** Listed entries follows **
(** * Spend allocation chaincode (ngo.js): a shallow embedding

    The chaincode keeps NGOs, donations, spends and spend allocations as JSON
    documents in the Fabric world state.  [allocateSpend] distributes a spend
    over the donations of an NGO; [queryByKey] and [queryByString] are the two
    read helpers it is built on; [createSpend] is the transaction entry point.

    The embedding follows the JavaScript source function by function:
    - JS numbers are an interface [JSNumber] with two instances, IEEE-754
      binary64 ([float], what the code runs on) and exact rationals ([Q]);
    - JSON documents are the inductive type [value]; [undefined] is [None];
    - a transaction reads a snapshot of the world state and appends its
      [putState] calls to a write log; a [throw] ends it with [Throw e];
    - the [while (true)] loop of [allocateSpend] takes fuel. *)

From Stdlib Require Import Ascii String QArith Lqa Floats.
From Stdlib Require Import DecimalString DecimalNat.
From stdpp Require Import base gmap strings list sorting.

Local Open Scope string_scope.
Local Open Scope list_scope.
Set Warnings "-register-all,-inexact-float".

(** ** JavaScript numbers *)

(** The operations [allocateSpend] applies to numbers.  [num_ltb] and
    [num_leb] are [<] and [<=] ([a > b] is [num_ltb b a]); [num_truthy] is
    the truth value of a number in a condition (false for 0 and NaN). *)
Class JSNumber (num : Type) := {
  num_zero : num;
  num_of_nat : nat -> num;
  num_add : num -> num -> num;
  num_sub : num -> num -> num;
  num_div : num -> num -> num;
  num_ltb : num -> num -> bool;
  num_leb : num -> num -> bool;
  num_eqb : num -> num -> bool;
  num_isFinite : num -> bool;
  num_truthy : num -> bool
}.

(** IEEE-754 binary64, round to nearest even: the numbers of the source. *)
#[export] Instance float_number : JSNumber float := {
  num_zero := 0%float;
  num_of_nat n := PrimFloat.of_uint63 (Uint63.of_Z (Z.of_nat n));
  num_add := PrimFloat.add;
  num_sub := PrimFloat.sub;
  num_div := PrimFloat.div;
  num_ltb := PrimFloat.ltb;
  num_leb := PrimFloat.leb;
  num_eqb := PrimFloat.eqb;
  num_isFinite x := negb (PrimFloat.is_nan x || PrimFloat.is_infinity x);
  num_truthy x := negb (PrimFloat.eqb x 0%float) && PrimFloat.eqb x x
}.

Definition Qltb (x y : Q) : bool := negb (Qle_bool y x).

(** Exact rational arithmetic: every number is finite and no operation
    rounds. *)
#[export] Instance Q_number : JSNumber Q := {
  num_zero := 0%Q;
  num_of_nat n := inject_Z (Z.of_nat n);
  num_add := Qplus;
  num_sub := Qminus;
  num_div := Qdiv;
  num_ltb := Qltb;
  num_leb := Qle_bool;
  num_eqb := Qeq_bool;
  num_isFinite _ := true;
  num_truthy x := negb (Qeq_bool x 0%Q)
}.

(** The exact value of a binary64 number, in lowest terms (0 for NaN and
    the infinities). *)
Definition float_to_Q (x : float) : Q :=
  match Prim2SF x with
  | S754_finite s m e =>
      let v := if s then Z.neg m else Z.pos m in
      if (0 <=? e)%Z then inject_Z (v * 2 ^ e)
      else Qred (v # Pos.pow 2 (Z.to_pos (- e)))
  | _ => 0%Q
  end.

(** ** JSON documents *)

Inductive value (num : Type) : Type :=
| VNull
| VBool (b : bool)
| VNum (x : num)
| VStr (s : string)
| VArr (items : list (value num))
| VObj (fields : list (string * value num)).

Arguments VNull {num}.
Arguments VBool {num} b.
Arguments VNum {num} x.
Arguments VStr {num} s.
Arguments VArr {num} items.
Arguments VObj {num} fields.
** End of Listed entries **
Extract every line from the one with "num_ltb := PrimFloat.ltb;" down to the final line above, both included, exactly as written.

Answer below:
  num_ltb := PrimFloat.ltb;
  num_leb := PrimFloat.leb;
  num_eqb := PrimFloat.eqb;
  num_isFinite x := negb (PrimFloat.is_nan x || PrimFloat.is_infinity x);
  num_truthy x := negb (PrimFloat.eqb x 0%float) && PrimFloat.eqb x x
}.

Definition Qltb (x y : Q) : bool := negb (Qle_bool y x).

(** Exact rational arithmetic: every number is finite and no operation
    rounds. *)
#[export] Instance Q_number : JSNumber Q := {
  num_zero := 0%Q;
  num_of_nat n := inject_Z (Z.of_nat n);
  num_add := Qplus;
  num_sub := Qminus;
  num_div := Qdiv;
  num_ltb := Qltb;
  num_leb := Qle_bool;
  num_eqb := Qeq_bool;
  num_isFinite _ := true;
  num_truthy x := negb (Qeq_bool x 0%Q)
}.

(** The exact value of a binary64 number, in lowest terms (0 for NaN and
    the infinities). *)
Definition float_to_Q (x : float) : Q :=
  match Prim2SF x with
  | S754_finite s m e =>
      let v := if s then Z.neg m else Z.pos m in
      if (0 <=? e)%Z then inject_Z (v * 2 ^ e)
      else Qred (v # Pos.pow 2 (Z.to_pos (- e)))
  | _ => 0%Q
  end.

(** ** JSON documents *)

Inductive value (num : Type) : Type :=
| VNull
| VBool (b : bool)
| VNum (x : num)
| VStr (s : string)
| VArr (items : list (value num))
| VObj (fields : list (string * value num)).

Arguments VNull {num}.
Arguments VBool {num} b.
Arguments VNum {num} x.
Arguments VStr {num} s.
Arguments VArr {num} items.
Arguments VObj {num} fields.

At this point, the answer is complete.